At ESMO 2017, findings from an analysis based upon a September, 2016 database lock with a minimum follow-up of 11.4 months were presented. Disease progression was detected in 146 (61%) of 240 patients randomised to nivolumab in CheckMate 141. One or more doses of nivolumab was delivered to 62 (42%) of these patients following progression (TBP group), and 84 (58%) patients were not treated beyond progression (NTBP group).
Updated findings show antitumour activity with nivolumab post-progression in recurrent/metastatic HNSCC
Updated findings showed that median OS was 12.7 months (95% CI 9.7, 14.6) with nivolumab in the TBP group.
After the initial progression, 15 (24%) TBP patients had a reduction in the target lesion size, and 3 patients had a greater than 30% reduction. Of the 15 responding patients, 8 were human papilloma virus (HPV)-positive, 5 had PD-L1 tumour expression ≥1%, and 5 patients had shown a greater than 20% increase in target lesion at the first progression.
Nivolumab showed a safety profile that was in accord with previous reports. The rates of grade 3/4 treatment-related adverse events (TRAEs) were similar in the TBP and NTBP groups.

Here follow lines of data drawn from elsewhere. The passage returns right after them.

(** The highest entry of a table, when one is named, is an entry of the
    table of averages. *)
Lemma averages_highest (stats : gmap string stat) :
  (averages stats).2 = unnamed ∨
  (averages stats).1 !! Name (averages stats).2
    = Some (LatencyMs (averages stats).2).
Proof.
  unfold averages.
  pose proof (NoDup_fst_map_to_list stats) as Hnodup.
  assert (∀ (l : list (string * stat)) (st : gmap string float * LatencyInfo),
    NoDup l.*1 →
    st.2 = unnamed ∨ (st.1 !! Name st.2 = Some (LatencyMs st.2) ∧ Name st.2 ∉ l.*1) →
    let st' :=
      foldl (λ (st : gmap string float * LatencyInfo) (kv : string * stat),
               if 0 <? totalCount kv.2 then
                 let avgLatency :=
                   (totalWeightedP95 kv.2 / float64 (totalCount kv.2))%float in
                 (<[kv.1 := avgLatency]> st.1,
                  if (LatencyMs st.2 <? avgLatency)%float
                  then {| Name := kv.1; LatencyMs := avgLatency |}
                  else st.2)
               else st) st l in
    st'.2 = unnamed ∨ st'.1 !! Name st'.2 = Some (LatencyMs st'.2)) as Hloop.
  { induction l as [|[k v] l IH]; intros st Hnd Hinv.
    - simpl. destruct Hinv as [?|[? _]]; auto.
    - rewrite fmap_cons in Hnd. apply NoDup_cons in Hnd as [Hk Hnd].
      simpl foldl. apply IH; [done|]. simpl.
      destruct (0 <? totalCount v).
      + simpl. destruct (LatencyMs st.2 <? _)%float.
        * right. simpl. rewrite lookup_insert_eq. done.
        * destruct Hinv as [?|[Hlook Hnotin]]; [by left|right].
          rewrite fmap_cons in Hnotin.
          apply not_elem_of_cons in Hnotin as [Hne Hnotin].
          rewrite lookup_insert_ne by done. done.
      + destruct Hinv as [?|[Hlook Hnotin]]; [by left|right].
        rewrite fmap_cons in Hnotin.
        apply not_elem_of_cons in Hnotin as [Hne Hnotin]. done. }
  apply Hloop; [done | by left].
Qed.

(** X18. A message type entry that does not carry its count as a
    32-bit integer and its 95th percentile as a 64-bit integer is passed
    over without a word: when no entry of the collection is typed that way,
    the overview is the empty one. *)
Theorem untyped_counts_ignored (coll : list M) :
  (∀ doc entry, doc ∈ coll → entry ∈ entries doc → counted entry.2 = None) →
  GetNetworkLatencyOverview coll =
    {| OverallWeightedAvgP95LatencyMs := 0%float;
       MessageTypeWithHighestAvgP95 := unnamed;
       NodeWithHighestAvgP95 := unnamed;
       MessageTypeLatency := ∅;
       NodeLatencyContribution := ∅ |}.
Proof.
  intros Hnone. unfold GetNetworkLatencyOverview.
  set (init := {| messageTypeStats := ∅; nodeStats := ∅;
                  overallWeightedP95 := 0%float; overallCount := 0 |}).
  assert (foldl processDocument init coll = init) as ->.
  { apply (foldl_unchanged _ (λ acc, acc = init)); [done|].
    intros acc doc -> Hdoc. rewrite processDocument_entries.
    apply (foldl_unchanged _ (λ acc, acc = init)); [done|].
    intros acc entry -> Hentry.
    apply processMessageType_uncounted. by apply (Hnone doc). }
  done.
Qed.

(** X19. Halving the count as an integer loses every pair that exchanged
    a single message of a type: when every count of the collection is 1 (or
    0, or -1), no node gets an average at all and no node is named as the
    highest. *)
Theorem single_messages_leave_no_node_average (coll : list M) :
  (∀ doc entry count p95Latency,
     doc ∈ coll → entry ∈ entries doc →
     counted entry.2 = Some (count, p95Latency) → -2 < count < 2) →
  NodeLatencyContribution (GetNetworkLatencyOverview coll) = ∅ ∧
  NodeWithHighestAvgP95 (GetNetworkLatencyOverview coll) = unnamed.
Proof.
  intros Hone. unfold GetNetworkLatencyOverview. simpl.
  set (init := {| messageTypeStats := ∅; nodeStats := ∅;
                  overallWeightedP95 := 0%float; overallCount := 0 |}).
  assert (∀ k st, nodeStats (foldl processDocument init coll) !! k = Some st →
                  totalCount st = 0) as Hzero.
  { apply (foldl_unchanged _
      (λ acc, ∀ k st, nodeStats acc !! k = Some st → totalCount st = 0)).
    { intros k st. unfold init. simpl. by rewrite lookup_empty. }
    intros acc doc Hacc Hdoc. rewrite processDocument_entries.
    apply (foldl_unchanged _
      (λ acc, ∀ k st, nodeStats acc !! k = Some st → totalCount st = 0));
      [done|].
    clear acc Hacc. intros acc entry Hacc Hentry.
    destruct (counted entry.2) as [[count p95Latency]|] eqn:Hcounted.
    - rewrite (processMessageType_counted _ _ _ _ _ _ Hcounted). simpl.
      assert (count ÷ 2 = 0) as ->.
      { specialize (Hone doc entry count p95Latency Hdoc Hentry Hcounted).
        apply Z.quot_small_iff; lia. }
      apply (accumulate_counts _ _ _ _ (λ z, z = 0)); [|done|by intros m ->].
      apply (accumulate_counts _ _ _ _ (λ z, z = 0)); [done|done|by intros m ->].
    - by rewrite processMessageType_uncounted. }
  rewrite averages_no_count; [done|].
  intros k st Hst. rewrite (Hzero k st Hst). done.
Qed.

(** X20. Whatever the collection holds, the message type and the node
    reported as the highest, when one is named, are entries of the two
    tables of averages, with the reported latency. *)
Theorem highest_entries_are_in_tables (coll : list M) :
  (MessageTypeWithHighestAvgP95 (GetNetworkLatencyOverview coll) = unnamed ∨
   MessageTypeLatency (GetNetworkLatencyOverview coll)
     !! Name (MessageTypeWithHighestAvgP95 (GetNetworkLatencyOverview coll))
     = Some (LatencyMs (MessageTypeWithHighestAvgP95 (GetNetworkLatencyOverview coll)))) ∧
  (NodeWithHighestAvgP95 (GetNetworkLatencyOverview coll) = unnamed ∨
   NodeLatencyContribution (GetNetworkLatencyOverview coll)
     !! Name (NodeWithHighestAvgP95 (GetNetworkLatencyOverview coll))
     = Some (LatencyMs (NodeWithHighestAvgP95 (GetNetworkLatencyOverview coll)))).
Proof.
  unfold GetNetworkLatencyOverview. simpl. split; apply averages_highest.
Qed.

Import MoreSamples.

Lemma untyped_counts_ignored_witness :
  GetNetworkLatencyOverview [wide_count] =
    {| OverallWeightedAvgP95LatencyMs := 0%float;
       MessageTypeWithHighestAvgP95 := unnamed;
       NodeWithHighestAvgP95 := unnamed;
       MessageTypeLatency := ∅;
       NodeLatencyContribution := ∅ |}.
Proof.
  apply (untyped_counts_ignored [wide_count]).
  intros doc entry Hdoc Hentry.
  apply list_elem_of_singleton in Hdoc as ->.
  apply list_elem_of_singleton in Hentry as ->. reflexivity.
Defined.

Lemma single_messages_leave_no_node_average_witness :
  NodeLatencyContribution (GetNetworkLatencyOverview [summary "A" "B" 1 100]) = ∅ ∧
  NodeWithHighestAvgP95 (GetNetworkLatencyOverview [summary "A" "B" 1 100]) = unnamed.
Proof.
  apply (single_messages_leave_no_node_average [summary "A" "B" 1 100]).
  intros doc entry count p95Latency Hdoc Hentry.
  apply list_elem_of_singleton in Hdoc as ->.
  apply list_elem_of_singleton in Hentry as ->.
  intros [= <- <-]. lia.
Defined.

End OverviewFacts.

(** ** The rate limiter *)

Module RateLimitFacts.
Import RateLimit.

Lemma min_le (a b : Z) : min a b ≤ a ∧ min a b ≤ b.
Proof. unfold min. destruct (Z.ltb_spec a b); lia. Qed.

Section Facts.
Variable Sub : Time → Time → Z.
Variable Seconds : Z → float.
Variable int : float → Z.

At day 1, the percentage of PD-1-positive CD8-positive effector T cells was lower in responders and TBP patients . Additionally, on day 1 a lower percentage of PD-1-positive T-regulatory cells was detected in TBP patients, that was similar to the percentage detected in responders.
Conclusions
Nivolumab-treated patients who experienced tumor reduction with treatment beyond progression had some circulating cellular immune profiles that were similar to conventional responders. Nivolumab treatment beyond progression was sooiciated with tumor size reductions, is well tolerated and can be considered in some patients with R/M HNSCC, according to the CheckMate 141 investigators .
Disclosure
The study was supported by Bristol-Myers Squibb.
Reference
1043O – Haddad R, et al. Treatment Beyond Progression With Nivolumab in Patients With Recurrent or Metastatic (R/M) Squamous Cell Carcinoma of the Head and Neck (SCCHN) in the Phase 3 Checkmate 141 Study: A Biomarker Analysis and Updated Clinical Outcomes.